FacetNormal vector components and director vector

Hi,

I have a quad mesh over 3 dimensions. I want normal vector for each element. I tried FacetNormal and CellNormal but doesn’t find how to output the normal vector.

from dolfinx import *
mesh = UnitSquareMesh(4,4)  # consider 2D mesh for this case
n = CellNormal(mesh)
  1. get_local doesn’t work here to find vector components information.
  2. Where is normal vector defined? is it at all guass points or is it average of nodal normal vectors.
  3. Since, it is a 2-dimension element. How can I find the initial curvature of mesh element. Is here a way a function in ufl like director_vector() to find normal and curvatures?

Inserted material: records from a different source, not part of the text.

(** * Dimensional analysis of [units.hpp] and [Vector3D.hpp]

    A shallow embedding of the quantity engine ([Quantity], the derivation
    aliases [QMultiplication], [QDivision], [QPower], [QRoot], the operators
    and the helpers of namespace [units]) and of the quantity-parameterised
    [Vector3D].

    - A [std::ratio<N, D>] is the pair of its template arguments; its members
      [num] and [den] are the reduced numerator and denominator, as the C++
      standard defines them ([ratio.ratio]).  Exponents are unbounded
      integers: where [intmax_t] would overflow the C++ program is ill-formed,
      it never computes a wrong exponent.
    - A [double] is a binary64 number: Rocq's primitive [float], whose [+],
      [-], [*], [/], [sqrt], [abs] and comparisons are the IEEE 754 ones the
      compiled code executes.
    - The dimension vector of a quantity is a type index, as in the template:
      [Quantity d] holds one [double].  What the compiler rejects
      ([static_assert], a return type that does not match, a call of a member
      the class does not declare) is [None]. *)

From Stdlib Require Import ZArith Znumtheory QArith Qabs Qpower Psatz Bool List.
From Stdlib Require Import String.
From Stdlib Require Import Floats.
Import ListNotations.

Local Open Scope Z_scope.

(** ** [<ratio>]: compile-time rationals *)

Module Ratio.

(** [std::ratio<N, D>], by its template arguments. *)
Record ratio : Set := mk { N : Z; D : Z }.

(** [std::ratio<N, D>::num = sign(N) * sign(D) * abs(N) / gcd(N, D)]. *)
Definition num (r : ratio) : Z :=
  Z.sgn (N r) * Z.sgn (D r) * Z.abs (N r) / Z.gcd (N r) (D r).

(** [std::ratio<N, D>::den = abs(D) / gcd(N, D)]. *)
Definition den (r : ratio) : Z :=
  Z.abs (D r) / Z.gcd (N r) (D r).

(** [std::ratio<N, D>::type], the reduced ratio [ratio<num, den>]. *)
Definition type (r : ratio) : ratio := mk (num r) (den r).

(** [std::ratio<R>] with the default denominator 1. *)
Definition of_int (n : Z) : ratio := mk n 1.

Any help is greatly appreciated!

Is a symbolic expression, which can be evaluated at any point in the cell. It is not in a function space. You could project it into a function space (for linear grids I would use DG-0).

Usually curvature is better to import from a mesh generator if you are using linear meshes.
You could have a look at How to compute curvature of a boundary - #2 by dokken

@dokken

Try1: I want to generate the FacetTangent(mesh), similar to symbolic FacetNormal(mesh). Is there a way I could use inbuilt feature? The purpose is to use facettangent(mesh) in jump and avg for C0-penalty method to ensure C1 continuity. Self created tanger vector functions from here doesn’t work.

Is FacetJacobian(mesh) same as FacetTangent(mesh)?

Try2: To trying to match FacetNormal(mesh) result in jump and avg Biharmonic Example, I generate facet normal function separately using facet normal generation. The results are much different.

I therefore don’t understand how FacetNormal(mesh) works? As only FacetNormal(mesh) gives correct answer and my generated function from facet normal generation doesn’t.

Can you provide the github code where FacetNormal(mesh) symbolic mathematics is shown ?. The max that I could know is this code Line 677

Thanks a lot!

In 2D, you can compute the tangent based on the FacetNornal, as

n = FacetNornal(mesh)
t = as_vector((-n[1], n[0]))

In 3D it is a bit more involved, as the tangent isn’t unique.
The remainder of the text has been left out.